Journey to Mars
- Title page for Journey to Mars the Wonderful World: Its Beauty and Splendor; Its Mighty Races and Kingdoms; Its Final Doom (1894)
- Author: Gustavus W. Pope
- Language: English
- Genre: Science fiction
- Publisher: G. W. Dillingham
- Publication date: 1894
- Publication place: United States
- Media type: Print (Hardcover)
- Pages: 543 pp.
- Followed by: Journey to Venus

= Journey to Mars =

1894 novel by Gustavus W. Pope

Journey to Mars the Wonderful World: Its Beauty and Splendor; Its Mighty Races and Kingdoms; Its Final Doom is an 1894 science fiction novel written by Gustavus W. Pope. (The author called his work a "scientific novel.") The book has attracted increased contemporary attention as a precedent and possible source for the famous Barsoom novels of Edgar Rice Burroughs. A sequel, Journey to Venus, followed in 1895.

Pope's novel is the story of a Lt. Frederick Hamilton, USN. On a voyage to Antarctica, his ship is wrecked; he and a Māori sailor are cast onto a barren island. Though near the end of his endurance, Hamilton rescues a strange-looking man before he loses consciousness. He awakens three weeks later, aboard a spaceship traveling to Mars. (Hamilton at first does not realize his hosts are Martians; he suspects they might have come from within the Hollow Earth through a polar opening, as per John Symmes's theory. Pope also wrote a subterranean fiction novel.)

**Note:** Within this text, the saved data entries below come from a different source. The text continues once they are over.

Lemma run_ignores_callback_and_credential_witness :
  has_instance (the_state None env_secret) 2 (the_generator None env_secret)
  /\ has_instance (the_state (Some (Function "on_chunk")) token_secret) 2
       (the_generator (Some (Function "on_chunk")) token_secret)
  /\ has_dict (the_state None env_secret) 1 the_defaults
  /\ has_dict (the_state (Some (Function "on_chunk")) token_secret) 1
       the_defaults
  /\ (stub_run (Ok (PyDict hi_without_meta)) 2 "hello" (Some 3)
        (the_state None env_secret)).1
     = (stub_run (Ok (PyDict hi_without_meta)) 2 "hello" (Some 3)
          (the_state (Some (Function "on_chunk")) token_secret)).1
  /\ world (stub_run (Ok (PyDict hi_without_meta)) 2 "hello" (Some 3)
              (the_state None env_secret)).2
     = world (stub_run (Ok (PyDict hi_without_meta)) 2 "hello" (Some 3)
                (the_state (Some (Function "on_chunk")) token_secret)).2.
Proof.
  split; [reflexivity|]. split; [reflexivity|]. split; [reflexivity|].
  split; [reflexivity|].
  apply (run_ignores_callback_and_credential
           (generate (Ok (PyDict hi_without_meta))) 2 2 "hello" (Some 3)
           (Some 3) (the_state None env_secret)
           (the_state (Some (Function "on_chunk")) token_secret)
           (the_generator None env_secret)
           (the_generator (Some (Function "on_chunk")) token_secret)
           the_defaults the_overrides);
    reflexivity.
Defined.

End Concrete.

On Pope's Mars there are three human-like races: red, yellow, and blue Martians. They have attained a sophisticated technology while preserving a feudal society (which allows for duels and swordplay), much as in Burroughs's later books. The Martians travel in "ethervolt cars" and anti-gravity aircraft; they enjoy communications devices that are equivalent to television and video telephone. Pope also provides a Martian magician who is telepathic, invokes spirits, and reads the hero's future.

Hamilton has various adventures, including a romance with the yellow-complexioned Princess Suhlamia. The Martians need to relocate from their world because of impending planetary catastrophe: meteors bombard the planet (the so-called Martian canals are actually linear cities, which makes them thinner targets), and the moons Phobos and Deimos threaten to crash to the surface. Hamilton returns to Earth to try to find space for them. A Martian revolution disrupts his plans, however; he writes no account of his adventures prior to an attempt to return to the red planet.

Gustavus W. Pope (1828-1902) was a physician based in Washington DC, who wrote several books on a range of subjects (including one on Shakespeare's supposed Roman Catholicism). Pope followed his Journey to Mars with Journey to Venus the Primeval World; Its Wondrous Creations and Gigantic Monsters (1895), in which Hamilton and Suhlamia visit that planet.

Journey to Mars has been reprinted in two modern editions, from Hyperion Press in 1974 and from Wildside Press in 2008. The Hyperion edition features an Introduction by Sam Moskowitz.